Basics 1: The Intruder's Goal
What's the major goal for a UNIX intruder? Why would he or she concentrate so much effort on a small machine left in a cornera machine with no information whatsoever? It seems to defy common sense! You're looking at a half-dozen contaminated machines that seem to really like this one dinky box with no known owner.
"This must be an amateur" is a common comment, but you know otherwise: UNIX intruders love root. Root is the superuser. Root is the meaning of life. Root is the entire goal for an intruder. Many intruders skip really vital information to gain root itself. Gaining root on a box, any box, is the end goal.
Why? Root is the Rosetta Stone. Gain root on one box, and soon the whole UNIX environment unravels, as we'll see in later articles in this series. As root, maybe you'll find embedded passwords in scripts, now rendered readable to the mighty root. Maybe the company is stupid enough to trust rsh and rlogin, themselves rooted only in trusting IP addresses and client-supplied user IDs.

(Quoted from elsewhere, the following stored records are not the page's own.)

(* ===== verification/EffectPlanApproval.v ===== *)
(** * Agent: approval scopes of effect plans

    [approval_refines] of [runtime/agent/plan.py]: whether a repaired plan stays within what
    was approved, by record sets for the capabilities that allow it and by counted exact
    calls for the others. *)
From S2P Require Import Prelude PyText Regex Sha256 PyValue Json EffectPlan EffectPlanFacts.
From S2P Require Import Capability CapabilityRegistry EffectPlanService.
Local Open Scope Z_scope.

(** ** Definitions *)

(** What one step needs: records of a model, or one call with exactly these arguments. *)
Inductive step_scope : Type :=
| Records (key : pystr * pystr * pystr) (ids : list Z)
| Exact (key : pystr * pystr).

Definition scope_of_step (reg : registry) (s : step) : result plan_exn step_scope :=
  d ← resolve reg (s_capability s);
  if py_eq (get (u "approval_refinement") (d_developer_metadata d)) (VStr (u "record_id_subset"))
  then
    model ← of_option (as_str (get (u "model") (s_arguments s))) plan_invalid;
    operation ← of_option (as_str (get (u "operation") (s_arguments s))) plan_invalid;
    record_ids ← of_option (v ← as_list (get (u "record_ids") (s_arguments s)); mapM as_int v)
                   plan_invalid;
    Ok (Records (d_name d, model, operation) record_ids)
  else
    arguments ← _canonical_arguments (s_arguments s);
    Ok (Exact (d_name d, arguments)).

Abbreviation scopes := (gmap (pystr * pystr * pystr) (gset Z)).
Abbreviation counter := (gmap (pystr * pystr) nat).

(** The turn of the loop: [scopes] and [exact]. *)
Definition scope_step (reg : registry) (acc : scopes * counter) (s : step)
    : result plan_exn (scopes * counter) :=
  x ← scope_of_step reg s;
  Ok (match x with
      | Records k ids => (<[k := default ∅ (acc.1 !! k) ∪ list_to_set ids]> acc.1, acc.2)
      | Exact k => (acc.1, <[k := S (default 0%nat (acc.2 !! k))]> acc.2)
      end).

Definition exact_key (k : pystr * pystr) : pystr * pystr * pystr := (u "exact", k.1, k.2).

(** [set(range(count))] *)
Definition range_set (n : nat) : gset Z := list_to_set (seqZ 0 (Z.of_nat n)).

Definition _approval_scopes (reg : registry) (steps : list step) : result plan_exn scopes :=
  '(scopes, exact) ← foldR (scope_step reg) (∅, ∅) steps;
  Ok (map_fold (λ k n m, <[exact_key k := range_set n]> m) scopes exact).

Definition approval_refines (reg : registry) (approved candidate : pyval) : result plan_exn bool :=
  original ← _validated_plan approved;
  repaired ← _validated_plan candidate;
  original_scopes ← _approval_scopes reg (p_steps original);
  repaired_scopes ← _approval_scopes reg (p_steps repaired);
  Ok (forallb (λ kv, match original_scopes !! kv.1 with
                     | Some values => bool_decide (kv.2 ⊆ values)
                     | None => false end) (map_to_list repaired_scopes)
      && negb (bool_decide (repaired_scopes = ∅))).

(** ** What refinement means *)

Section approval.
Context (reg : registry).
(** [CapabilityDefinition.__post_init__] *)
Hypothesis named : ∀ name d, reg !! name = Some d → fullmatch _NAME_RE (d_name d) = true.
Implicit Types (s t : step) (steps : list step).

Definition is_exact (k : pystr * pystr) s : bool :=
  match scope_of_step reg s with Ok (Exact k') => bool_decide (k = k') | _ => false end.

(** The exact calls of a list of steps. *)
Definition calls (k : pystr * pystr) steps : nat := length (filter (λ s, is_exact k s = true) steps).

(** Some step needs records of [k], with identifiers in [Q]. *)
Definition uses (Q : list Z → Prop) (k : pystr * pystr * pystr) steps : Prop :=
  ∃ s ids, s ∈ steps ∧ scope_of_step reg s = Ok (Records k ids) ∧ Q ids.

(** A step of a plan within the scope of the steps [approved]. *)
Definition in_scope (approved candidate : list step) s : Prop :=
  match scope_of_step reg s with
  | Ok (Records k ids) =>
      uses (λ _, True) k approved ∧ ∀ id, id ∈ ids → uses (λ ids', id ∈ ids') k approved
  | Ok (Exact k) => (calls k candidate ≤ calls k approved)%nat
  | Err _ => False
  end.

Lemma calls_snoc k steps s :
  calls k (steps ++ [s]) = (calls k steps + if is_exact k s then 1 else 0)%nat.
Proof.
  unfold calls. rewrite filter_app, length_app. f_equal. rewrite filter_cons, filter_nil.
  by destruct (is_exact k s).
Qed.

Lemma calls_pos k steps : calls k steps ≠ 0%nat ↔ ∃ s, s ∈ steps ∧ scope_of_step reg s = Ok (Exact k).
Proof.
  induction steps as [|s steps IH] using rev_ind; [split; [done|intros (s & ?%not_elem_of_nil & _); done]|].
  rewrite calls_snoc. unfold is_exact. setoid_rewrite elem_of_app. setoid_rewrite list_elem_of_singleton.
  destruct (scope_of_step reg s) as [[k' ids|k']|] eqn:Hs; rewrite ?Nat.add_0_r, ?IH.
  - split; [naive_solver|]. intros (t & [Ht| ->] & E); [eauto|congruence].
  - case_bool_decide as Hk; [subst; split; [naive_solver|lia]|]. rewrite Nat.add_0_r, IH.
    split; [naive_solver|]. intros (t & [Ht| ->] & E); [eauto|congruence].
  - split; [naive_solver|]. intros (t & [Ht| ->] & E); [eauto|congruence].
Qed.

Lemma uses_snoc Q k steps s x : scope_of_step reg s = Ok x →
  uses Q k (steps ++ [s]) ↔
  uses Q k steps ∨ match x with Records k' ids => k' = k ∧ Q ids | Exact _ => False end.
Proof.
  intros Hx. unfold uses. setoid_rewrite elem_of_app. setoid_rewrite list_elem_of_singleton. split.
  - intros (t & ids & [Ht| ->] & E & HQ); [left; eauto|]. rewrite Hx in E. injection E as ->. by right.
  - intros [(t & ids & Ht & HQ)|Hm]; [naive_solver|]. destruct x as [k' ids|]; [|done].
    destruct Hm as [-> HQ]. exists s, ids. auto.
Qed.

(** The loop's accumulators say exactly what the steps need. *)
Record scopes_of steps (acc : scopes * counter) : Prop := {
  sc_defined : ∀ s, s ∈ steps → ∃ x, scope_of_step reg s = Ok x;
  sc_exact : ∀ k, default 0%nat (acc.2 !! k) = calls k steps;
  sc_counted : ∀ k n, acc.2 !! k = Some n → n ≠ 0%nat;
  sc_keys : ∀ k, is_Some (acc.1 !! k) ↔ uses (λ _, True) k steps;
  sc_records : ∀ k id, id ∈ default ∅ (acc.1 !! k) ↔ uses (λ ids, id ∈ ids) k steps }.

Lemma scopes_of_snoc steps acc s acc' :
  scopes_of steps acc → scope_step reg acc s = Ok acc' → scopes_of (steps ++ [s]) acc'.
Proof.
  intros [H1 H2 H3 H4 H5] (x & Hx & E)%bind_Ok. injection E as <-. split.
  - intros t [Ht|Ht%list_elem_of_singleton]%elem_of_app; [by apply H1|subst; eauto].
  - intros k. rewrite calls_snoc, <- H2. unfold is_exact. rewrite Hx.
    destruct x as [k' ids|k']; simpl; [lia|]. destruct (decide (k = k')) as [<-|Hne].
    + rewrite lookup_insert_eq, bool_decide_eq_true_2 by done. simpl. lia.
    + rewrite lookup_insert_ne, bool_decide_eq_false_2 by done. lia.
  - intros k n. destruct x as [k' ids|k']; simpl; [by apply H3|].
    intros [[<- <-]|[? ?]]%lookup_insert_Some; [done|by eapply H3].
  - intros k. rewrite (uses_snoc _ _ _ _ _ Hx), <- H4. destruct x as [k' ids|k']; simpl; [|naive_solver].
    destruct (decide (k' = k)) as [<-|Hne].
    + rewrite lookup_insert_eq. naive_solver.
    + rewrite lookup_insert_ne by done. naive_solver.
  - intros k id. rewrite (uses_snoc _ _ _ _ _ Hx), <- H5. destruct x as [k' ids|k']; simpl; [|naive_solver].
    destruct (decide (k' = k)) as [<-|Hne].
    + rewrite lookup_insert_eq. simpl. rewrite elem_of_union, elem_of_list_to_set. naive_solver.
    + rewrite lookup_insert_ne by done. naive_solver.
Qed.

Lemma scopes_of_steps steps acc :
  foldR (scope_step reg) (∅, ∅) steps = Ok acc → scopes_of steps acc.
Proof.
  revert acc. induction steps as [|s steps IH] using rev_ind; intros acc.
  - intros [= <-]. split; try setoid_rewrite lookup_empty; simpl; try done.
    + by intros s ?%not_elem_of_nil.
    + intros k. split; [by intros []|]. by intros (s & ids & ?%not_elem_of_nil & _).
    + intros k id. split; [set_solver|]. by intros (s & ids & ?%not_elem_of_nil & _).
  - rewrite foldR_app. intros (acc1 & H1%IH & H2)%bind_Ok. simpl in H2. result_inv.
    by eapply scopes_of_snoc.
Qed.

Lemma not_named_exact s k ids : scope_of_step reg s = Ok (Records k ids) → k.1.1 ≠ u "exact".
Proof.
  unfold scope_of_step. intros (d & Hd%of_option_Ok%named & H)%bind_Ok Hk.
  case_bool; result_inv; [|discriminate]. simpl in Hk. rewrite Hk in Hd. vm_compute in Hd. done.
Qed.

#[local] Instance exact_key_inj : Inj eq eq exact_key.
Proof. by intros [] [] [= -> ->]. Qed.

Lemma with_exact (m : scopes) (c : counter) k :
  map_fold (λ k n m, <[exact_key k := range_set n]> m) m c !! k =
  match k with (e, n, a) =>
    if decide (e = u "exact") then
      match c !! (n, a) with Some n => Some (range_set n) | None => m !! k end
    else m !! k end.
Proof.
  destruct k as [[e nm] a].
  induction c as [|k n c Hk Hfirst IH] using map_first_key_ind.
  - rewrite map_fold_empty. by case_decide.
  - rewrite map_fold_insert_first_key by done. destruct (decide (exact_key k = (e, nm, a))) as [E|Hne].
    + rewrite E, lookup_insert_eq. injection E as <- <- <-. rewrite decide_True by done.
      by rewrite <- surjective_pairing, lookup_insert_eq.
    + rewrite lookup_insert_ne, IH by done. case_decide; [|done]. subst.
      rewrite lookup_insert_ne; [done|]. intros ->. done.
Qed.

Lemma range_set_subset n m : range_set n ⊆ range_set m ↔ (n ≤ m)%nat.
Proof.
  assert (∀ k z, z ∈ range_set k ↔ 0 ≤ z < Z.of_nat k) as Hin.
  { intros k z. unfold range_set. rewrite elem_of_list_to_set, elem_of_seqZ. lia. }
  split; intros H.
  - destruct n as [|n]; [lia|]. specialize (H (Z.of_nat n)). rewrite !Hin in H. lia.
  - intros z. rewrite !Hin. lia.
Qed.

(** The scopes of a plan, key by key. *)
Lemma approval_scopes_spec steps m : _approval_scopes reg steps = Ok m →
  (∀ s, s ∈ steps → ∃ x, scope_of_step reg s = Ok x) ∧
  (∀ k, m !! exact_key k = if decide (calls k steps = 0%nat) then None
                           else Some (range_set (calls k steps))) ∧
  (∀ k, k.1.1 ≠ u "exact" → (is_Some (m !! k) ↔ uses (λ _, True) k steps) ∧
     ∀ id, id ∈ default ∅ (m !! k) ↔ uses (λ ids, id ∈ ids) k steps).
Proof.
  unfold _approval_scopes. intros H. result_inv.
  match goal with H : foldR _ _ _ = Ok ?acc |- _ =>
    destruct acc as [sc ex]; apply scopes_of_steps in H as [H1 H2 H3 H4 H5] end.
  simpl in *. result_inv. split_and!; [done| |].
  - intros [nm a]. rewrite with_exact. unfold exact_key. cbn [fst snd]. rewrite decide_True by done.
    rewrite <- H2. destruct (ex !! (nm, a)) as [n|] eqn:E; simpl.
    + rewrite decide_False by (by eapply H3). done.
    + destruct (sc !! (u "exact", nm, a)) eqn:Esc; [|done].
      destruct (proj1 (H4 (u "exact", nm, a))) as (s & ids & _ & Hs & _); [by rewrite Esc|].
      by apply not_named_exact in Hs.
  - intros [[e nm] a] Hk. rewrite with_exact. simpl in Hk. by rewrite decide_False.
Qed.

Lemma key_cases (k : pystr * pystr * pystr) : k.1.1 ≠ u "exact" ∨ ∃ k', k = exact_key k'.
Proof.
  destruct k as [[e nm] a]. destruct (decide (e = u "exact")) as [->|]; [right; by exists (nm, a)|by left].
Qed.

Lemma scopes_included (approved candidate : list step) (m m' : scopes) :
  _approval_scopes reg approved = Ok m → _approval_scopes reg candidate = Ok m' →
  (∀ k v, m' !! k = Some v → ∃ w, m !! k = Some w ∧ v ⊆ w) ↔
  ∀ s, s ∈ candidate → in_scope approved candidate s.
Proof.
  intros (_ & He & Hr)%approval_scopes_spec (Hd' & He' & Hr')%approval_scopes_spec. split.
  - intros Hin s Hs. destruct (Hd' s Hs) as [x Hx]. unfold in_scope. rewrite Hx.
    destruct x as [k ids|k].
    + pose proof (not_named_exact _ _ _ Hx) as Hk. destruct (Hr' k Hk) as [Hk1 Hk2].
      destruct (proj2 Hk1) as [v Hv]; [by exists s, ids|].
      destruct (Hin k v Hv) as (w & Hw & Hsub). destruct (Hr k Hk) as [Hk3 Hk4].
      split; [apply Hk3; eauto|]. intros id Hid. apply Hk4. rewrite Hw. apply Hsub.
      change v with (default ∅ (Some v)). rewrite <- Hv. apply Hk2. by exists s, ids.
    + specialize (He' k). rewrite decide_False in He' by (apply calls_pos; eauto).
      destruct (Hin _ _ He') as (w & Hw & Hsub). rewrite He in Hw. case_decide; [done|].
      injection Hw as <-. by apply range_set_subset.
  - intros Hin k v Hv. destruct (key_cases k) as [Hk|[k' ->]].
    + destruct (Hr' k Hk) as [Hk1 Hk2], (Hr k Hk) as [Hk3 Hk4].
      destruct (proj1 Hk1) as (s & ids & Hs & Hsc & _); [by rewrite Hv|].
      pose proof (Hin s Hs) as Hin1. unfold in_scope in Hin1. rewrite Hsc in Hin1.
      destruct Hin1 as [Hw _]. apply Hk3 in Hw as [w Hw]. exists w. split; [done|].
      intros id Hid. change w with (default ∅ (Some w)). rewrite <- Hw. apply Hk4.
      destruct (proj1 (Hk2 id)) as (t & ids' & Ht & Htc & Hid'); [by rewrite Hv|].
      pose proof (Hin t Ht) as Hin2. unfold in_scope in Hin2. rewrite Htc in Hin2. by apply Hin2.
    + rewrite He' in Hv. case_decide as Hc; [done|]. injection Hv as <-.
      destruct (proj1 (calls_pos k' candidate) Hc) as (s & Hs & Hsc).
      pose proof (Hin s Hs) as Hle. unfold in_scope in Hle. rewrite Hsc in Hle.
      exists (range_set (calls k' approved)). rewrite He, decide_False by lia.
      split; [done|]. by apply range_set_subset.
Qed.

Lemma scopes_nonempty steps m : steps ≠ [] → _approval_scopes reg steps = Ok m → m ≠ ∅.
Proof.
  destruct steps as [|s steps]; [done|]. intros _ (Hd & He & Hr)%approval_scopes_spec ->.
  destruct (Hd s) as [[k ids|k] Hx]; [by left| |].
  - destruct (Hr k (not_named_exact _ _ _ Hx)) as [Hk _]. rewrite lookup_empty in Hk.
    destruct (proj2 Hk) as [? ?]; [|done]. exists s, ids. set_solver.
  - specialize (He k). rewrite lookup_empty, decide_False in He; [done|].
    apply calls_pos. exists s. set_solver.
Qed.

(** C38: approval_refines accepts a repaired plan exactly when each of its steps is within the
    approved scope: the named records are records approved for the same capability, any other
    call occurs at most as often as in the approved plan with the same arguments. *)
Theorem approval_refines_exact approved candidate b :
  approval_refines reg approved candidate = Ok b →
  ∃ original repaired,
    _validated_plan approved = Ok original ∧ _validated_plan candidate = Ok repaired ∧
    (b = true ↔ ∀ s, s ∈ p_steps repaired → in_scope (p_steps original) (p_steps repaired) s).
Proof.
  unfold approval_refines. intros H. result_inv. eexists _, _. split_and!; [done|done|].
  match goal with H : _validated_plan candidate = Ok ?r, H1 : _approval_scopes _ (p_steps ?r) = Ok _,
    H2 : _approval_scopes _ _ = Ok ?m |- context [map_to_list ?m'] =>
    rewrite <- (scopes_included _ _ _ _ H2 H1);
    apply validated_plan_wf in H as [Hc _ _ _];
    apply scopes_nonempty in H1; [|by destruct (p_steps r); [simpl in Hc; lia|]] end.
  rewrite bool_decide_eq_false_2 by done. rewrite andb_true_r, forallb_true. split.
  - intros Hf k v Hv. apply elem_of_map_to_list in Hv. apply Hf in Hv. simpl in Hv.
    destruct (_ !! k) as [w|]; [|done]. exists w. by apply bool_decide_eq_true in Hv.
  - intros Hf [k v] Hv%elem_of_map_to_list. destruct (Hf k v Hv) as (w & Hw & Hsub).
    simpl. rewrite Hw. by apply bool_decide_eq_true.
Qed.
End approval.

Root across the enterprise is an initial goal for those who want more: instantaneous access throughout the network. And this clown got it, on an unpatched box full of holes, but trusted by the remainder of the environment. Imagine living in a million-dollar subdivision that's located next to an abandoned house, just waiting to become a crackhouse. Would you trust just anyone in the environment? Yet many companies have a similar setting with their UNIX trust relationships, and this explains how one box is a portal to greater things. When reviewing odd settings on a system, when you're trying to determine whether these are part of an intrusion, determine how those settings might help gain root or allow another root user to gain root. Suspect something more than an honest mistake.